■ PROBLEM REQUIREMENTS ■
From the entries below, transcribe exactly the lines between the line holding "(Hsearch Hroute) as [Hsome Hnonempty]." and the line holding "exists ep, (attemptConfig", inclusive; skip all other lines.

■ EXERCISE MATERIAL ■
————————

(** C10. No handler checks [page] or [pageSize]. A handler rejects a
    request before contacting the upstream only when it is the search and
    [q] is absent or empty; in every other case its fetch starts with an
    upstream call whose parameters carry [parseInt(page)] and
    [parseInt(pageSize)] as they come out, which is [NaN] for a value that
    does not start like a number: one whose first character is an ASCII
    character other than white space, a sign or a digit. *)
Theorem page_and_pageSize_never_validated
    (key : JsValue) (up : Trace -> string -> RequestConfig -> AxiosError + Response)
    (now : string) (route : Route) (req : Req) (t : Trace) :
  let out := handle key up now route req t in
  let q := req_query req !! "q" in
  ((exists error, res_body out.1 = Rejected error)
   <-> route = SearchNews /\ (q = None \/ q = Some ""))
  /\ ((route = SearchNews -> q <> None /\ q <> Some "") ->
      exists ep cfg rest,
        out.2 = t ++ EvGet ep cfg :: rest
        /\ cfg_params cfg !! "page"
           = Some (VNumber (parseInt (withDefault 1 (req_query req !! "page"))))
        /\ cfg_params cfg !! "pageSize"
           = Some (VNumber (parseInt (withDefault 10 (req_query req !! "pageSize"))))
        /\ (forall c s, req_query req !! "page" = Some (String c s) ->
                        nonNumericStart c = true ->
                        cfg_params cfg !! "page" = Some (VNumber NaN))
        /\ (forall c s, req_query req !! "pageSize" = Some (String c s) ->
                        nonNumericStart c = true ->
                        cfg_params cfg !! "pageSize" = Some (VNumber NaN))).
Proof.
  intros out q. subst out q.
  destruct (handle_cases key up now route req t)
    as [(Hroute & Hq & Hrej) | (lbl & ep & params & Hrun & Hpage & Hsize & Hsearch)].
  - rewrite Hrej. simpl. split.
    + split; [auto | eauto].
    + intros Hok. destruct (Hok Hroute) as [Hsome Hnonempty].
      destruct Hq as [Hq | Hq]; contradiction.
  - rewrite Hrun. split.
    + split.
      * intros [error Hbody].
        destruct (respond_cases key up now lbl ep params t)
          as [(data & _ & Hres) | (c & _ & Hres)];
          rewrite Hres in Hbody; discriminate Hbody.
      * intros [Hroute Hq]. destruct (Hsearch Hroute) as [Hsome Hnonempty].
        destruct Hq as [Hq | Hq]; contradiction.
    + intros _. rewrite respond_trace.
      destruct (makeNewsRequest_first_call key up ep params 3 t) as [rest Hrest];
        [lia|].
      exists ep, (attemptConfig key params 1), rest.
      assert (Hp : cfg_params (attemptConfig key params 1) !! "page"
                   = Some (pageOf req)).
      { simpl. rewrite lookup_insert_ne by discriminate. exact Hpage. }
      assert (Hs : cfg_params (attemptConfig key params 1) !! "pageSize"
                   = Some (pageSizeOf req)).
      { simpl. rewrite lookup_insert_ne by discriminate. exact Hsize. }
      split; [exact Hrest|]. split; [exact Hp|]. split; [exact Hs|]. split.
      * intros c s Hc Hnon. rewrite Hp. unfold pageOf. rewrite Hc. simpl.
        rewrite (parseInt_nonNumeric c s Hnon). reflexivity.
      * intros c s Hc Hnon. rewrite Hs. unfold pageSizeOf. rewrite Hc. simpl.
        rewrite (parseInt_nonNumeric c s Hnon). reflexivity.
Qed.

(** ** The scenarios of the specification *)

(** Trending news from a healthy upstream: one call, the payload wrapped. *)
Example trending_healthy :
  getTrendingNews Scenario.apiKey Scenario.healthy "2025-01-01T00:00:00.000Z"
    (Scenario.pagedReq "1") []
  = ({| res_status := 200;
        res_body := Success Scenario.payload "2025-01-01T00:00:00.000Z" |},
     [EvGet "/top-headlines"
        {| cfg_params :=
             <["apiKey" := Scenario.apiKey]>
               (<["country" := VString "us"]>
                  (<["category" := VString "general"]>
                     (<["page" := VNumber (Num 1)]>
                        (<["pageSize" := VNumber (Num 10)]> ∅))));
           cfg_headers := ∅ |}]).
Proof. vm_compute. reflexivity. Qed.

(** A search for "climate" that is rate limited three times: three calls,
    6 s of waiting, then the failure envelope. *)
Example search_climate_rate_limited :
  let out :=
    searchNews Scenario.apiKey (Scenario.alwaysFails Scenario.rateLimited)
      "2025-01-01T00:00:00.000Z" (Scenario.searchReq "climate") [] in
  out.1 = {| res_status := 429;
             res_body := Failure "Failed to search news"
                           "Rate limit exceeded. Please try again later."
                           false 60 |}
  /\ length (calls out.2) = 3%nat
  /\ delays out.2 = [2000; 4000].
Proof. vm_compute. repeat split; reflexivity. Qed.

(** A plain 500 on every attempt: no wait between the three calls, and a
    short [retryAfter]. *)
Example trending_server_error :
  let out :=
    getTrendingNews Scenario.apiKey (Scenario.alwaysFails Scenario.serverError)
      "2025-01-01T00:00:00.000Z" Scenario.emptyReq [] in
  out.1 = {| res_status := 500;
             res_body := Failure "Failed to fetch trending news"
                           "News service is temporarily unavailable"
                           false 60 |}
  /\ length (calls out.2) = 3%nat
  /\ delays out.2 = [].
Proof. vm_compute. repeat split; reflexivity. Qed.

(** What [parseInt] makes of some query values: white space of several
    bytes is skipped (a no-break space, a byte order mark), a number
    beyond 2^53 is rounded to the nearest double, a very long one is an
    infinity, and letters give [NaN]. *)
Example parseInt_samples :
  parseInt (VString (String "194" (String "160" "42"))) = Num 42
  /\ parseInt (VString (String "239" (String "187" (String "191" " 7")))) = Num 7
  /\ parseInt (VString "9007199254740993") = Num 9007199254740992
  /\ parseInt (VString "  -12px") = Num (-12)
  /\ parseInt (VString "0x1F") = Num 31
  /\ parseInt (VString "abc") = NaN
  /\ parseInt (VString "") = NaN
  /\ toDouble (2 ^ 1024) = Infinity false.
Proof. vm_compute. repeat split; reflexivity. Qed.

(** ** The properties at concrete scenarios *)

(** A search for "climate" that is rate limited three times: three calls,
    waits of 2 s and 4 s, then the classified 429. *)
Lemma makeNewsRequest_transient_exhausts_witness :
  let out :=
    makeNewsRequest Scenario.apiKey (Scenario.alwaysFails Scenario.rateLimited)
      "/everything" ∅ 3 [] in
  out.1 = Throw {| status := 429;
                   message := "Rate limit exceeded. Please try again later.";
                   isCloudflareIssue := false |}
  /\ timeline out.2
     = timeline [] ++ backoffSchedule Scenario.apiKey "/everything" ∅ (seqZ 1 3)
  /\ length (calls out.2) = (length (calls []) + Z.to_nat 3)%nat
  /\ delays out.2 = delays [] ++ ((fun k => 2 ^ k * 1000) <$> seqZ 1 (3 - 1)).
Proof.
  intros out.
  destruct (makeNewsRequest_transient_exhausts Scenario.apiKey
              (Scenario.alwaysFails Scenario.rateLimited) "/everything" ∅ 3 [])
    as [_ Hexhaust].
  destruct Hexhaust
    as ((h & e & response & Hup & _ & _ & Hresp & _ & _ & Hthrown)
        & Htl & Hcalls & Hdelays).
  - lia.
  - intros h cfg. exists Scenario.rateLimited.
    split; [reflexivity | left; reflexivity].
  - injection Hup as <-. injection Hresp as <-.
    split; [exact Hthrown|]. split; [exact Htl|]. split; [exact Hcalls | exact Hdelays].
Defined.

Lemma classify_403_by_body_witness :
  status (classify Scenario.cloudflareBlock) = 403
  /\ isCloudflareIssue (classify Scenario.cloudflareBlock)
     = hasChallengeMarker "<title>Attention Required! | cloudflare</title>".
Proof.
  apply (classify_403_by_body Scenario.cloudflareBlock
           {| resp_status := 403;
              resp_data := VString "<title>Attention Required! | cloudflare</title>" |}).
  - reflexivity.
  - reflexivity.
Defined.
(** * A shallow embedding of [src/backend/mock_database.py]

    The module is an in-memory stand-in for a MongoDB collection.  Its
    class [MockCollection] keeps a Python [dict] from document
    identifiers to document bodies and offers [find], [find_one],
    [insert_one], [update_one], [count_documents] and [aggregate];
    [init_mock_database] seeds two collections from literal data.

    Python values are embedded as the inductive type [value]; Python
    dictionaries as association lists in insertion order (the order in
    which [dict.items()] yields the entries); exceptions as the [Raise]
    constructor of [res].  Methods that mutate [self.data] take the store
    and return the new store together with their result, so that the
    state left behind by a call that raises half-way is still visible. *)

From Stdlib Require Import List String Ascii ZArith Bool Lia Permutation Sorted.
Import ListNotations.
Open Scope string_scope.
Open Scope Z_scope.

Set Warnings "-register-all".

(** ** Python values *)

(** The values that occur in documents, queries, updates and pipelines:
    [None], integers, strings, lists and dictionaries with string keys.
    A string is a sequence of characters of the type [ascii].  Booleans,
    floats and tuples, which the seed data and the operators of the module
    do not use, are left out. *)
Inductive value : Type :=
| VNone
| VInt (z : Z)
| VStr (s : string)
| VList (l : list value)
| VDict (d : list (string * value)).

(** A dictionary with string keys, entries in insertion order. *)
Definition dict : Type := list (string * value).

(** The exceptions the module can run into. *)
Inductive exn : Type := KeyError | TypeError | AttributeError.

Inductive res (A : Type) : Type :=
| Ok (a : A)
| Raise (e : exn).
Arguments Ok {A} a.
Arguments Raise {A} e.

Definition bind {A B : Type} (r : res A) (k : A -> res B) : res B :=
  match r with
  | Ok a => k a
  | Raise e => Raise e
  end.

Notation "x <- r ;; k" := (bind r (fun x => k))
  (at level 61, r at next level, right associativity).

(** ** Dictionaries *)

(** [d.get(k)] as an option: the first entry under [k]. *)
Fixpoint dict_get (k : string) (d : dict) : option value :=
  match d with
  | [] => None
  | (k', v) :: d' => if String.eqb k k' then Some v else dict_get k d'
  end.

(** [k in d]. *)
Definition dict_mem (k : string) (d : dict) : bool :=
  match dict_get k d with
  | Some _ => true
  | None => false
  end.

(** [d[k] = v]: an existing key keeps its position, a new key goes last. *)
Fixpoint dict_set (k : string) (v : value) (d : dict) : dict :=
  match d with
  | [] => [(k, v)]
  | (k', v') :: d' =>
      if String.eqb k k' then (k', v) :: d' else (k', v') :: dict_set k v d'
  end.

(** [del d[k]]. *)
Definition dict_del (k : string) (d : dict) : dict :=
  filter (fun kv => negb (String.eqb k (fst kv))) d.

(** [{**base, **d}]: the entries of [d] written into [base] in order. *)
Definition dict_update (base d : dict) : dict :=
  fold_left (fun acc kv => dict_set (fst kv) (snd kv) acc) d base.

(** ** Equality, truth value, hashing *)

(** Python's [==].  Lists compare element by element; dictionaries compare
    as mappings, whatever the order of their entries. *)
Fixpoint py_eq (a b : value) : bool :=
  match a, b with
  | VNone, VNone => true
  | VInt x, VInt y => Z.eqb x y
  | VStr s, VStr t => String.eqb s t
  | VList l, VList m =>
      (fix go (l m : list value) : bool :=
         match l, m with
         | [], [] => true
         | x :: l', y :: m' => py_eq x y && go l' m'
         | _, _ => false
         end) l m
  | VDict d, VDict e =>
      Nat.eqb (List.length d) (List.length e) &&
      (fix all (d : list (string * value)) : bool :=
         match d with
         | [] => true
         | (k, v) :: d' =>
             match dict_get k e with
             | Some w => py_eq v w
             | None => false
             end && all d'
         end) d
  | _, _ => false
  end.

(** [bool(v)]: [None], [0], the empty string, list and dictionary are false. *)
Definition truthy (v : value) : bool :=
  match v with
  | VNone => false
  | VInt z => negb (Z.eqb z 0)
  | VStr s => negb (String.eqb s "")
  | VList l => match l with [] => false | _ => true end
  | VDict d => match d with [] => false | _ => true end
  end.

(** Lists and dictionaries cannot be hashed: using one as a key of a
    [dict] or an element of a [set] raises [TypeError]. *)
Definition hashable (v : value) : bool :=
  match v with
  | VList _ | VDict _ => false
  | _ => true
  end.

(** ** Ordering *)

Inductive cmpop : Type := OLt | OLe | OGt | OGe.

Definition holds (op : cmpop) (c : comparison) : bool :=
  match op, c with
  | OLt, Lt => true
  | OLe, (Lt | Eq) => true
  | OGt, Gt => true
  | OGe, (Gt | Eq) => true
  | _, _ => false
  end.

(** [a < b], [a <= b], [a > b], [a >= b].  Integers and strings are
    ordered; lists are ordered by their first pair of unequal elements, or
    by length; every other pair of operands raises [TypeError]. *)
Fixpoint py_cmp (op : cmpop) (a b : value) : res bool :=
  match a, b with
  | VInt x, VInt y => Ok (holds op (Z.compare x y))
  | VStr s, VStr t => Ok (holds op (String.compare s t))
  | VList l, VList m =>
      (fix go (l m : list value) : res bool :=
         match l, m with
         | [], [] => Ok (holds op Eq)
         | [], _ :: _ => Ok (holds op Lt)
         | _ :: _, [] => Ok (holds op Gt)
         | x :: l', y :: m' => if py_eq x y then go l' m' else py_cmp op x y
         end) l m
  | _, _ => Raise TypeError
  end.

(** ** Membership, subscription, iteration *)

Fixpoint prefixb (p s : string) : bool :=
  match p, s with
  | EmptyString, _ => true
  | String a p', String b s' => Ascii.eqb a b && prefixb p' s'
  | String _ _, EmptyString => false
  end.

(** [p in s] for two strings. *)
Fixpoint substringb (p s : string) : bool :=
  prefixb p s ||
  match s with
  | EmptyString => false
  | String _ s' => substringb p s'
  end.

(** [x in c]. *)
Definition py_in (x c : value) : res bool :=
  match c with
  | VDict d =>
      match x with
      | VStr k => Ok (dict_mem k d)
      | VNone | VInt _ => Ok false
      | VList _ | VDict _ => Raise TypeError
      end
  | VList l => Ok (existsb (fun y => py_eq y x) l)
  | VStr s =>
      match x with
      | VStr p => Ok (substringb p s)
      | _ => Raise TypeError
      end
  | VNone | VInt _ => Raise TypeError
  end.

(** [c[k]] for a string [k]. *)
Definition py_getitem (c : value) (k : string) : res value :=
  match c with
  | VDict d =>
      match dict_get k d with
      | Some v => Ok v
      | None => Raise KeyError
      end
  | _ => Raise TypeError
  end.

(** The characters of a string, each as a string of length one.  A
    character is one [ascii]: strings with characters beyond that range
    are not among the values modelled here. *)
Fixpoint chars (s : string) : list value :=
  match s with
  | EmptyString => []
  | String a s' => VStr (String a EmptyString) :: chars s'
  end.

(** [for x in c]: the elements [c] yields. *)
Definition py_iter (c : value) : res (list value) :=
  match c with
  | VList l => Ok l
  | VDict d => Ok (map (fun kv => VStr (fst kv)) d)
  | VStr s => Ok (chars s)
  | VNone | VInt _ => Raise TypeError
  end.

(** [c.items()]: only dictionaries have the method. *)
Definition py_items (c : value) : res dict :=
  match c with
  | VDict d => Ok d
  | _ => Raise AttributeError
  end.

(** [c.get(k)], with [None] for a missing key. *)
Definition py_get (c : value) (k : string) : res value :=
  match c with
  | VDict d =>
      match dict_get k d with
      | Some v => Ok v
      | None => Ok VNone
      end
  | _ => Raise AttributeError
  end.

(** ** The store behind a collection *)

(** [MockCollection] has one attribute, [self.data]: a dictionary from
    identifiers to document bodies.  Its entries are kept in insertion
    order, which is the order [self.data.items()] walks them in. *)
Definition MockCollection : Type := list (value * dict).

————————

■ SOLUTION ■
      * intros [Hroute Hq]. destruct (Hsearch Hroute) as [Hsome Hnonempty].
        destruct Hq as [Hq | Hq]; contradiction.
    + intros _. rewrite respond_trace.
      destruct (makeNewsRequest_first_call key up ep params 3 t) as [rest Hrest];
        [lia|].
      exists ep, (attemptConfig key params 1), rest.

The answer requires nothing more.